Exploring the Deep Frontiers of the Human Mind

The human mind is one of the “last frontiers” yet to be explored. Modern psychiatry and psychology spawn a number of tired jokes among the modern breed of biologically and genetically informed cognitive scientists, for good reason. Virtually everything about the causes and mechanisms of the mental disorders that clinical psychiatrists and psychologists think they know, just ain’t so.

Modern brain imaging combined with modern research into genetics and gene expression threaten to pull the rugs of complacency out from under the pseudosciences of social science, and none too soon.

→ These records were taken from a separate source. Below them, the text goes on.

(** * Episodic-memory bookkeeping of [conv_split_miniImagenet.py]

    A shallow embedding of [train_task_sequence]: the class-to-task
    partition, the per-run episodic memory (ring buffer and reservoir), the
    replay draws of every algorithm branch, the masks the loop indexes with
    the labels of a task and the abort on a NaN loss; then the mini-batches
    and training steps of a task, and the evaluation of [test_task_sequence]
    on the partition [main] sets up.

    What the script delegates to TensorFlow is an oracle here (the loss of
    each training step); numpy's global generator is an explicit state. *)

From Stdlib Require Import ZArith Lia.
From stdpp Require Import base tactics option list.
(** * AtomicWatcherAquarium: the watcher lifecycle supervisor of [main.py]

    A shallow embedding of [discover_watchers], [main] and the process entry
    of [main.py].  Everything the program does to the outside (log lines, the
    notifier, the watcher modules, the tasks of the event loop) is recorded as
    a trace of events; everything the outside decides (the configuration
    file, the watcher directory, how each module and each coroutine behaves,
    whether the notifier raises, when an interrupt arrives) is a field of a
    [world].

    The code is written in a monad of state, exceptions and divergence, so
    that [try], [except] and [finally] can be written where the source has
    them.  The event loop of asyncio is modelled by scheduler rounds: a
    coroutine says in which round it ends by itself, [gather] lets as many
    rounds pass as the documented behaviour of [asyncio.gather] requires, and
    a task asked to cancel answers in the next round.  Rounds pass only while
    [main] waits in [gather]; an interrupt is delivered only during the first
    wait.

    What is left out: [setup_logging] and the command line (the trace keeps
    every log call, whatever the sinks), exceptions of watcher code that do
    not derive from [Exception], and what [asyncio.run] does to tasks that
    are still pending when [main] has ended. *)

From Stdlib Require Import String Ascii List Arith ZArith Lia Bool DecimalString.
Import ListNotations.
Open Scope string_scope.
Open Scope list_scope.
Open Scope nat_scope.
Set Warnings "-register-all".

(** ** Python strings *)

Module Str.

(** [s.startswith(p)] *)
Definition startswith (p s : string) : bool := String.prefix p s.

(** [s.replace(old, new)] for a non-empty [old]: the occurrences are found
    from left to right and do not overlap.  [skip] counts the characters of
    the occurrence just matched that are still to be passed over. *)
Fixpoint replace_from (old new : string) (skip : nat) (s : string) : string :=
  match s with
  | EmptyString => EmptyString
  | String c s' =>
      match skip with
      | S k => replace_from old new k s'
      | O =>
          if String.prefix old s
          then new ++ replace_from old new (String.length old - 1) s'
          else String c (replace_from old new 0 s')
      end
  end.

Here are some interesting findings from a brain imaging comparison of criminal offenders with borderline personality, vs. sociopathic criminal offenders:

The investigators took MRI scans of the two groups of antisocial offenders, with the aim of exploring differences in the cerebral structure of their brains. All offenders had been convicted for capital, violent crimes (including severe bodily injury such as murder, manslaughter, robbery, or rape) from high-security forensic facilities and penal institutions and were formally diagnosed with antisocial personality disorder. There was also a comparison group of healthy men.

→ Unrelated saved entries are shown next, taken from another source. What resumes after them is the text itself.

(** The loop of the batch methods under [save]: one PNG file per plot, and
    nothing else changes. *)
Lemma save_plots_loop E folder (ps : list plot) s :
  (∀ p, p ∈ ps → is_Some (figure_of E (self_of s) p)) →
  fs (world_of s) !! (folder ++ ["plots"]) = Some Dir →
  (∀ p, fs (world_of s) !! png_path folder p ≠ Some Dir) →
  ∃ s', for_each ((λ p, (plot_key p, plot_method E p default_figsize)) <$> ps)
          (plot_loop_body true folder) s = (Ok tt, s') ∧
        self_of s' = self_of s ∧
        stdout (world_of s') = stdout (world_of s) ∧
        shown (world_of s') = shown (world_of s) ∧
        (∀ q, q ∉ png_path folder <$> ps →
              fs (world_of s') !! q = fs (world_of s) !! q) ∧
        (∀ p, p ∈ ps → ∃ fig, fs (world_of s') !! png_path folder p = Some (File fig)).
Proof.
  revert s. induction ps as [|p ps IH]; intros s Hfig Hdir Hnodir.
  - exists s. split_and!; try done. by intros p ?%elem_of_nil.
  - destruct (Hfig p) as [fig Hp]; [left|].
    set (s1 := {| self_of := self_of s;
                  world_of := set_fs (<[png_path folder p := File fig]>
                                        (fs (world_of s))) (world_of s) |}).
    assert (plot_loop_body true folder
              (plot_key p, plot_method E p default_figsize) s = (Ok tt, s1)) as Hbody.
    { unfold plot_loop_body. simpl.
      rewrite (bind_ok _ _ _ _ _ (plot_method_run E p s fig Hp)).
      unfold mbind, M_bind, in_world.
      change (folder ++ ["plots"; plot_key p +:+ ".png"]) with (png_path folder p).
      rewrite write_file_ok.
      - done.
      - apply is_dir_not_Dir; [|done]. unfold png_path. by destruct folder.
      - rewrite removelast_png_path. by apply is_dir_Some_Dir. }
    destruct (IH s1) as (s' & Hrest & Hself & Hout & Hshown & Hother & Hfiles).
    { intros p' Hp'. apply Hfig. by right. }
    { simpl. rewrite lookup_insert_ne; [done|]. apply png_path_not_plots_dir. }
    { intros p'. simpl. destruct (decide (png_path folder p = png_path folder p')) as [<-|Hne].
      - by rewrite lookup_insert_eq.
      - by rewrite lookup_insert_ne. }
    exists s'. split_and!.
    + rewrite fmap_cons. simpl for_each. by rewrite (bind_ok _ _ _ _ _ Hbody).
    + by rewrite Hself.
    + by rewrite Hout.
    + by rewrite Hshown.
    + intros q Hq. rewrite fmap_cons in Hq. apply not_elem_of_cons in Hq as [Hq1 Hq2].
      rewrite (Hother q Hq2). simpl. by rewrite lookup_insert_ne.
    + intros p' [->|Hp']%elem_of_cons; [|by apply Hfiles].
      destruct (decide (png_path folder p ∈ png_path folder <$> ps)) as [Hin|Hnin].
      * apply list_elem_of_fmap in Hin as (p'' & Heq & Hin). rewrite Heq.
        by apply Hfiles.
      * exists fig. rewrite (Hother _ Hnin). simpl. by rewrite lookup_insert_eq.
Qed.

Lemma target_info_ok E s :
  data (y_true (self_of s)) ≠ [] →
  ∃ info, __target_info E s
          = (Ok tt, {| self_of := set_target_info info (self_of s);
                       world_of := world_of s |}).
Proof.
  intros Hne. unfold __target_info, mbind, M_bind, get_self, lift_outcome, set_self.
  simpl. destruct (task_type (self_of s)); simpl.
  - unfold class_balance. destruct (data (y_true (self_of s))) eqn:Hd; [done|].
    simpl. by eexists.
  - destruct (data (y_true (self_of s))) eqn:Hd; [done|]. simpl. by eexists.
Qed.

Lemma generate_html_report_ok E folder add_css s :
  is_dir (fs (world_of s)) (folder ++ ["plots"]) = true →
  ∃ html, _generate_html_report E folder add_css s = (Ok html, s).
Proof.
  intros Hdir. destruct (os_listdir_dir _ _ Hdir) as (names & Hls & _).
  unfold _generate_html_report, __add_plot_images_to_report.
  unfold mbind, M_bind, get_self, in_world. simpl. rewrite Hls.
  destruct s. simpl. by eexists.
Qed.

(** ** Saving a report *)

Lemma string_length_app (a b : string) :
  String.length (a +:+ b) = (String.length a + String.length b)%nat.
Proof. induction a as [|c a IH]; simpl; [done|]. by rewrite IH. Qed.

Lemma html_name_not_plots name : name +:+ ".html" ≠ "plots".
Proof.
  intros H. pose proof (f_equal String.length H) as Hl.
  rewrite string_length_app in Hl. simpl in Hl.
  destruct name; [done|]. simpl in Hl. lia.
Qed.

Lemma md_name_not_plots name : name +:+ ".md" ≠ "plots".
Proof.
  intros H. pose proof (f_equal String.length H) as Hl.
  rewrite string_length_app in Hl. simpl in Hl.
  destruct name as [|a [|b [|c name]]]; simpl in *; try lia; discriminate.
Qed.

Lemma html_name_not_md name : name +:+ ".html" ≠ name +:+ ".md".
Proof. intros H. by apply String.app_inj in H. Qed.

Lemma prefix_between (folder p : list string) x :
  folder `prefix_of` p → p `prefix_of` folder ++ [x] →
  p = folder ∨ p = folder ++ [x].
Proof.
  intros [l ->] Hp. apply prefix_app_inv in Hp.
  destruct l as [|y l]; [left; by rewrite app_nil_r|right].
  destruct Hp as [k Hk]. simpl in Hk. injection Hk as -> Hk.
  destruct l; [done|discriminate].
Qed.

Lemma in_world_run {A} (m : M world A) r w o w' :
  m w = (o, w') →
  in_world m {| self_of := r; world_of := w |} = (o, {| self_of := r; world_of := w' |}).
Proof. intros H. unfold in_world. simpl. by rewrite H. Qed.

Lemma figure_of_set_target_info E info r p :
  figure_of E (set_target_info info r) p = figure_of E r p.
Proof. by destruct p. Qed.

Lemma length_png_path folder p : length (png_path folder p) = S (S (length folder)).
Proof. unfold png_path. rewrite length_app. simpl. lia. Qed.

Lemma child_not_png folder x (ps : list plot) : folder ++ [x] ∉ png_path folder <$> ps.
Proof.
  intros (p & Heq & _)%list_elem_of_fmap. apply (f_equal length) in Heq.
  rewrite length_png_path, length_app in Heq. simpl in Heq. lia.
Qed.

Lemma folder_not_png folder (ps : list plot) : folder ∉ png_path folder <$> ps.
Proof.
  intros (p & Heq & _)%list_elem_of_fmap. apply (f_equal length) in Heq.
  rewrite length_png_path in Heq. lia.
Qed.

What did the researchers find? The antisocial offenders with borderline personality disorder had alterations in the orbitofrontal and ventromedial prefrontal cortex regions, which are involved in emotion regulation and reactive aggression; there were also differences in the temporal pole, which is involved in the interpretation of other peoples’ motives. By contrast, the antisocial offenders with high psychopathic traits showed reduced volume mostly in midline cortical areas, which are involved in the processing of self-referential information and self reflection (i.e., dorsomedial prefrontal cortex, posterior cingulate/precuneus) and recognizing emotions of others (postcentral gyrus). According to the authors, these findings could reflect neural correlates of the psychopath’s hallmark features: callousness and moral bankruptcy

The authors note that their results must be replicated in larger samples. Still, they say, this inside look into the antisocial brain may yield clues to criminal behavior. __ PT

More at Sociopath World

Very interesting, with a great potential for providing a firmer scientific underpinning to different diagnoses of behaviour.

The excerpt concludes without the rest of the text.